Oglèze la Doc Mécanoïde du Voilier était venue faire un nouveau rapport à son capitaine balafré à la crinière fauve.
- Je ne peux toujours pas te dire si Waldenheim s'en sortira ou non. J'ai loin d'en avoir fini avec tous les soins. J'ai encore au moins deux interventions chirurgicales à pratiquer… De nombreux nerfs lombaires ont été endommagés. Même s'il se réveille un jour, je doute qu'il puisse marcher.
- Aucune importance, du moment qu'il ne peut pas cavaler, persifla Anténor.
- Ton cynisme dépasse toute imagination, marmonna Oglèze.
- Ne te fais pas plus mauvaise que tu n'es, s'amusa sincèrement le jeune homme. Il y a trois semaines, tu étais certaine que j'allais le laisser mourir ou que toi tu allais signer son certificat de décès dans les trente-six heures !
- Ca peut encore se faire, remarqua la Doctoresse, lugubre. Vous, les êtres biologiques êtes vraiment complexes et vous défiez toutes mes connaissances théoriques. En théorie justement, ce Waldenheim devrait déjà n'être plus que de la viande froide… Je ne comprends pas ce qui peut le faire s'accrocher, rester dans ce monde – pas pour le futur que tu envisages pour lui !
- Que sais-tu seulement de mes projets à son encontre ?
- Je savais pour le demi-lien génétique entre vous.

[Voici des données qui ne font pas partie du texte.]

(* ===== verification/PolicyScheduler.v ===== *)
(** * Scheduled scans (internal/api/scan_policy_scheduler.go, internal/api/scan_policy.go)

    A pass over the scan policies with a schedule: which are due, which ticks a
    worker takes, and the repository scans it queues for them; and the service's
    side of writing and reading policies.

    The status of a project's GitHub connection, the ids of new scans and the
    clock of the queue are arguments; metrics and spans are not modelled.  A store
    always supports policies here. *)
From S2P Require Import Prelude GoStrings GoCollections GoTime GoText GoFloat Runs Scope AuthzRecords TenancyRecords Tenancy Cron Scheduler ScanQueue RepoFindings RepoScanRecords RepoScanStore RepoTargets RepoScanService ScanPolicies.

(** ** Policies of the service *)
Definition ErrInvalidScanPolicyRequest : error := Sentinel "invalid scan policy request".
Record ScanPolicyUpsertRequest := mkPolicyRequest {
  PolicyRequest_PolicyID : string;
  PolicyRequest_Name : string;
  PolicyRequest_Enabled : option bool;
  PolicyRequest_TriggerMode : string;
  PolicyRequest_Cron : string;
  PolicyRequest_MaxConcurrentScans : Z;
  PolicyRequest_HistoryLimit : Z;
  PolicyRequest_MaxFindings : Z;
}.
Record ScanPolicyListFilter := mkPolicyFilter {
  PolicyFilter_TriggerMode : string;
  PolicyFilter_Enabled : option bool;
  PolicyFilter_SortBy : string;
  PolicyFilter_SortDesc : bool;
  PolicyFilter_Limit : Z;
}.
Definition normalizeScanTriggerMode (raw : string) (allowEmpty : bool) : result string :=
  let mode := canon raw in
  if decide (mode = "") then mret (if allowEmpty then "" else ScanTriggerModeManual)
  else if bool_decide (mode ∈ trigger_modes) then mret mode else Err ErrInvalidScanPolicyRequest.
Definition sanitizeScanPolicyLimit (candidate fallback maxAllowed : Z) : result Z :=
  let fallback := if fallback <=? 0 then 1 else fallback in
  let maxAllowed := if maxAllowed <=? 0 then fallback else maxAllowed in
  _ ← guard_err (negb (candidate <? 0)) ErrInvalidScanPolicyRequest;
  let candidate := if candidate =? 0 then fallback else candidate in
  _ ← guard_err (negb (maxAllowed <? candidate)) ErrInvalidScanPolicyRequest;
  mret candidate.
(** Any error becomes this one. *)
Definition or_error {A} (r : result A) (e : error) : result A := match r with Ok x => Ok x | Err _ => Err e end.

Section service.
Context `{MapRange, SortSlice}.
Context (s : RepoService) (d : DirectoryState).

Definition ListScanPolicies (ctx : Context) (workspaceID projectID : string) (filter : ScanPolicyListFilter) (m : Policies)
    : result (list TenancyScanPolicy) :=
  '(project, scope) ← requireScopedProject s d ctx workspaceID projectID;
  triggerMode ← normalizeScanTriggerMode (PolicyFilter_TriggerMode filter) true;
  ListTenancyScanPolicies (WithScope ctx scope) (Project_WorkspaceID project) (Project_ProjectID project) triggerMode
    (PolicyFilter_Enabled filter) (PolicyFilter_SortBy filter) (PolicyFilter_SortDesc filter) (PolicyFilter_Limit filter) m.
Definition GetScanPolicy (ctx : Context) (workspaceID projectID policyID : string) (m : Policies) : result TenancyScanPolicy :=
  '(project, scope) ← requireScopedProject s d ctx workspaceID projectID;
  GetTenancyScanPolicy (WithScope ctx scope) (Project_WorkspaceID project) (Project_ProjectID project) (TrimSpace policyID) m.
Definition UpsertScanPolicy (now : Z) (ctx : Context) (workspaceID projectID : string) (request : ScanPolicyUpsertRequest)
    (m : Policies) : result (Policies * TenancyScanPolicy) :=
  '(project, scope) ← requireScopedProject s d ctx workspaceID projectID;
  let ctx := WithScope ctx scope in
  triggerMode ← normalizeScanTriggerMode (PolicyRequest_TriggerMode request) false;
  _ ← (if has_schedule triggerMode then or_error (ParseCronSchedule (PolicyRequest_Cron request) ≫= λ _, mret tt)
                                           ErrInvalidScanPolicyRequest else mret tt);
  historyLimit ← sanitizeScanPolicyLimit (PolicyRequest_HistoryLimit request) (RepoScanDefaultHistoryLimit s) (RepoScanMaxHistoryLimit s);
  maxFindings ← sanitizeScanPolicyLimit (PolicyRequest_MaxFindings request) (RepoScanDefaultMaxFindings s) (RepoScanMaxFindingsLimit s);
  let maxConcurrent := PolicyRequest_MaxConcurrentScans request in
  _ ← guard_err (negb (maxConcurrent <? 0)) ErrInvalidScanPolicyRequest;
  policy ← or_error (NormalizeTenancyScanPolicyForWrite now
             (mkPolicy (Scope_TenantID scope) (Project_WorkspaceID project) (Project_ProjectID project)
                (TrimSpace (PolicyRequest_PolicyID request)) (TrimSpace (PolicyRequest_Name request))
                (default true (PolicyRequest_Enabled request)) triggerMode (TrimSpace (PolicyRequest_Cron request))
                (if maxConcurrent =? 0 then 1 else maxConcurrent) historyLimit maxFindings None time_zero time_zero))
             ErrInvalidScanPolicyRequest;
  m ← UpsertTenancyScanPolicy ctx now policy d m;
  stored ← GetTenancyScanPolicy ctx (Policy_WorkspaceID policy) (Policy_ProjectID policy) (Policy_PolicyID policy) m;
  mret (m, stored).
Definition DeleteScanPolicy (ctx : Context) (workspaceID projectID policyID : string) (m : Policies) : result Policies :=
  '(project, scope) ← requireScopedProject s d ctx workspaceID projectID;
  DeleteTenancyScanPolicy (WithScope ctx scope) (Project_WorkspaceID project) (Project_ProjectID project) (TrimSpace policyID) m.
End service.

(** ** Due policies *)
Definition defaultScanPolicyScheduleLimit : Z := 500.
(** The instant after which a tick of the policy counts. *)
Definition tick_after (p : TenancyScanPolicy) (now : Z) : Z :=
  match Policy_LastScheduledAt p with
  | Some last => last
  | None => if IsZero (Policy_CreatedAt p) then now - Minute else Policy_CreatedAt p - Minute
  end.
(** The tick that is due, if one is. *)
Definition dueScanPolicyTick (p : TenancyScanPolicy) (now : Z) : result (option Z) :=
  match ParseCronSchedule (Policy_Cron p) with
  | Err e => Err (Wrap ("parse scan policy cron " +:+ Quote (Policy_PolicyID p)) e)
  | Ok schedule => mret (LatestAfter schedule (tick_after p now) now)
  end.
Definition isExpectedScheduledRepoSkip (e : error) : bool :=
  errors_is e ErrRepoScanInProgress || errors_is e ErrRepoScanQueueFull || errors_is e ErrRepoScanDisabled ||
  errors_is e ErrRepoTargetNotAllowed || Contains (ToLower (error_string e)) "not connected".
Definition skipConsumesPolicyConcurrency (e : error) : bool :=
  errors_is e ErrRepoScanInProgress || errors_is e ErrRepoScanQueueFull.

Record ScanPolicyScheduleResult := mkScheduled {
  PoliciesChecked : Z;
  PoliciesDue : Z;
  PoliciesClaimed : Z;
  QueuedScans : Z;
  SkippedScans : Z;
}.
Definition nothing_scheduled : ScanPolicyScheduleResult := mkScheduled 0 0 0 0 0.
Definition skipped_one : ScanPolicyScheduleResult := mkScheduled 0 0 0 0 1.

Record PolicyWorld (L : Type) := mkPolicyWorld {
  pw_policies : Policies;
  pw_tables : RepoScanTables;
  pw_directory : DirectoryState;
  pw_locker : L;
}.
Arguments mkPolicyWorld {L} _ _ _ _.
Arguments pw_policies {L} _.
Arguments pw_tables {L} _.
Arguments pw_directory {L} _.
Arguments pw_locker {L} _.

Section scheduler.
Context `{MapRange, SortSlice, FloatParser, URLParser, LocalGit, Locker L}.
Context (s : RepoService).
Context (GetGitHubConnection : Context → string → string → result GitHubConnectionStatus)
  (newID : RepoScanTables → string) (trace : string * string) (clock : Z).
Implicit Types (w : PolicyWorld L).

(** The request for one repository of a policy. *)
Definition policy_request (p : TenancyScanPolicy) (status : GitHubConnectionStatus) (repository : string) : RepoScanRequest :=
  let app := EqualFold (GitHub_Provider status) "github_app" in
  mkRepoRequest repository (if app then Policy_ProjectID p else "")
    (if app then firstNonEmptyString [GitHub_ConnectorID status; githubConnectorID] else "") RepoScanModeDeep "" "" []
    (Policy_HistoryLimit p) (Policy_MaxFindings p).

(** The loop over the repositories: scans queued and skipped, the error that
    ended it, if one did, and the tables. *)
Fixpoint enqueue_repositories (ctx : Context) (d : DirectoryState) (p : TenancyScanPolicy) (status : GitHubConnectionStatus)
    (maxConcurrent : Z) (repositories : list string) (processed queued skipped : Z) (t : RepoScanTables)
    : (Z * Z * option error) * RepoScanTables :=
  match repositories with
  | [] => ((queued, skipped, None), t)
  | repository :: rest =>
      if maxConcurrent <=? processed then ((queued, skipped, None), t)
      else
        match EnqueueRepoScan s d GetGitHubConnection (newID t) trace clock ctx (policy_request p status repository) t with
        | Err e =>
            if isExpectedScheduledRepoSkip e then
              enqueue_repositories ctx d p status maxConcurrent rest
                (if skipConsumesPolicyConcurrency e then processed + 1 else processed) queued (skipped + 1) t
            else ((queued, skipped, Some e), t)
        | Ok (t, _) => enqueue_repositories ctx d p status maxConcurrent rest (processed + 1) (queued + 1) skipped t
        end
  end.

Definition policy_lock (p : TenancyScanPolicy) : string :=
  "scan-policy:" +:+ Policy_TenantID p +:+ ":" +:+ Policy_WorkspaceID p +:+ ":" +:+ Policy_ProjectID p +:+ ":" +:+ Policy_PolicyID p.
Definition max_concurrent (p : TenancyScanPolicy) : Z := if Policy_MaxConcurrentScans p <=? 0 then 1 else Policy_MaxConcurrentScans p.
(** What is done for a due policy under its lock. *)
Definition schedule_policy (ctx : Context) (p : TenancyScanPolicy) (scheduledAt now : Z) w
    : (ScanPolicyScheduleResult * option error) * PolicyWorld L :=
  let ctx := WithScope ctx (mkScope (Policy_TenantID p) (Policy_WorkspaceID p)) in
  if negb (RepoScanEnabled s) then ((skipped_one, None), w)
  else
    match ClaimTenancyScanPolicySchedule ctx (Policy_WorkspaceID p) (Policy_ProjectID p) (Policy_PolicyID p) scheduledAt now
            (pw_directory w) (pw_policies w) with
    | Err e => ((nothing_scheduled, Some e), w)
    | Ok (false, _) => ((skipped_one, None), w)
    | Ok (true, m) =>
        let w := mkPolicyWorld m (pw_tables w) (pw_directory w) (pw_locker w) in
        match GetGitHubConnection ctx (Policy_WorkspaceID p) (Policy_ProjectID p) with
        | Err e => ((mkScheduled 0 0 1 0 0, Some e), w)
        | Ok status =>
            let '((queued, skipped, failed), t) :=
              enqueue_repositories ctx (pw_directory w) p status (max_concurrent p) (GitHub_SelectedRepositories status) 0 0 0
                (pw_tables w) in
            ((mkScheduled 0 0 1 queued skipped, failed), mkPolicyWorld m t (pw_directory w) (pw_locker w))
        end
    end.
Definition enqueueDueScanPolicy (ctx : Context) (p : TenancyScanPolicy) (scheduledAt now : Z) w
    : (ScanPolicyScheduleResult * option error) * PolicyWorld L :=
  match acquire s (policy_lock p) (pw_locker w) with
  | None => ((skipped_one, None), w)
  | Some (lease, l) =>
      let '(outcome, w) := schedule_policy ctx p scheduledAt now (mkPolicyWorld (pw_policies w) (pw_tables w) (pw_directory w) l) in
      (outcome, mkPolicyWorld (pw_policies w) (pw_tables w) (pw_directory w) (give_back lease (pw_locker w)))
  end.

(** *** A pass *)
Definition add_counts (total part : ScanPolicyScheduleResult) : ScanPolicyScheduleResult :=
  mkScheduled (PoliciesChecked total) (PoliciesDue total) (PoliciesClaimed total + PoliciesClaimed part)
    (QueuedScans total + QueuedScans part) (SkippedScans total + SkippedScans part).
Definition add_checked (n : Z) (r : ScanPolicyScheduleResult) : ScanPolicyScheduleResult :=
  mkScheduled (PoliciesChecked r + n) (PoliciesDue r) (PoliciesClaimed r) (QueuedScans r) (SkippedScans r).
Definition add_due (r : ScanPolicyScheduleResult) : ScanPolicyScheduleResult :=
  mkScheduled (PoliciesChecked r) (PoliciesDue r + 1) (PoliciesClaimed r) (QueuedScans r) (SkippedScans r).
(** The loop over a page. *)
Fixpoint schedule_page (ctx : Context) (now : Z) (policies : list TenancyScanPolicy) (r : ScanPolicyScheduleResult) w
    : (ScanPolicyScheduleResult * option error) * PolicyWorld L :=
  match policies with
  | [] => ((r, None), w)
  | p :: rest =>
      match dueScanPolicyTick p now with
      | Err _ => schedule_page ctx now rest (add_counts r skipped_one) w
      | Ok None => schedule_page ctx now rest r w
      | Ok (Some scheduledAt) =>
          let r := add_due r in
          match enqueueDueScanPolicy ctx p scheduledAt now w with
          | ((_, Some e), w) => ((r, Some e), w)
          | ((part, None), w) => schedule_page ctx now rest (add_counts r part) w
          end
      end
  end.
(** The loop over the pages; [None] when the fuel is not enough. *)
Fixpoint schedule_pages (fuel : nat) (ctx : Context) (now offset : Z) (r : ScanPolicyScheduleResult) w
    : option ((ScanPolicyScheduleResult * option error) * PolicyWorld L) :=
  match fuel with
  | O => None
  | S fuel =>
      let policies := ListScheduledTenancyScanPolicies defaultScanPolicyScheduleLimit offset (pw_directory w) (pw_policies w) in
      let count := Z.of_nat (length policies) in
      match schedule_page ctx now policies (add_checked count r) w with
      | ((r, Some e), w) => Some ((r, Some e), w)
      | ((r, None), w) =>
          if count <? defaultScanPolicyScheduleLimit then Some ((r, None), w)
          else schedule_pages fuel ctx now (offset + defaultScanPolicyScheduleLimit) r w
      end
  end.
Definition EnqueueDueScanPoliciesAt (fuel : nat) (ctx : Context) (now : Z) w
    : option ((ScanPolicyScheduleResult * option error) * PolicyWorld L) :=
  schedule_pages fuel ctx now 0 nothing_scheduled w.
End scheduler.
#[global] Arguments mkPolicyWorld {L} _ _ _ _.
#[global] Arguments pw_policies {L} _.
#[global] Arguments pw_tables {L} _.
#[global] Arguments pw_directory {L} _.
#[global] Arguments pw_locker {L} _.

En plus de la ressemblance physique, j'ai bien évidemment pratiqué à des tests sur base de ton dossier médical. Oui, vous pourriez passer pour des jumeaux au premier et au second coup d'œil, les différences sont infimes sur vos visages. Et bien que son corps semble extérieurement moins abîmé que le tien, il a bien morflé. Enfin, tout cela pour dire qu'il est toujours entre la vie et la mort et que je ne poserai aucun diagnostic vital.
- Oui, je l'avais compris ! grinça Anténor. Quoi qu'il arrive, je veux juste que tu conserves intacte son enveloppe corporelle justement ! Le reste, je n'en ai rien à battre, bien que je me serais également bien défoulé sur lui. L'avoir mis à terre de passerelle à passerelle n'a rien de vraiment jouissif ! Tiens-moi au courant, Doc !
Quand Vagosse entra sur la passerelle du Mégalodon, elle vit son capitaine masqué d'argent écraser précipitamment son mégot de cigarette dans le cendrier installé dans l'accoudoir de son fauteuil.
- Anténor, la Doc t'a interdit de fumer ! Tes poumons sont bien trop détériorés par tous les gaz inhalés depuis tant d'années au gré de nos abordages ou replis en catastrophe !
- Je fêtais quelque chose, se défendit le jeune homme, effectivement grand sourire aux lèvres.
- Et quoi donc ?
- Ma cible vient enfin de quitter sa tanière ! Son cuirassé s'est désorbité de la Terre !
- Et où va-t-elle ?
- Elle revient ici. Enfin, j'espère ! Je le pense, il n'en a pas fini avec ces zones galactiques, et je l'attends de pied ferme !
Sans un mot, Vagosse prit place à son poste, curieuse des événements à venir.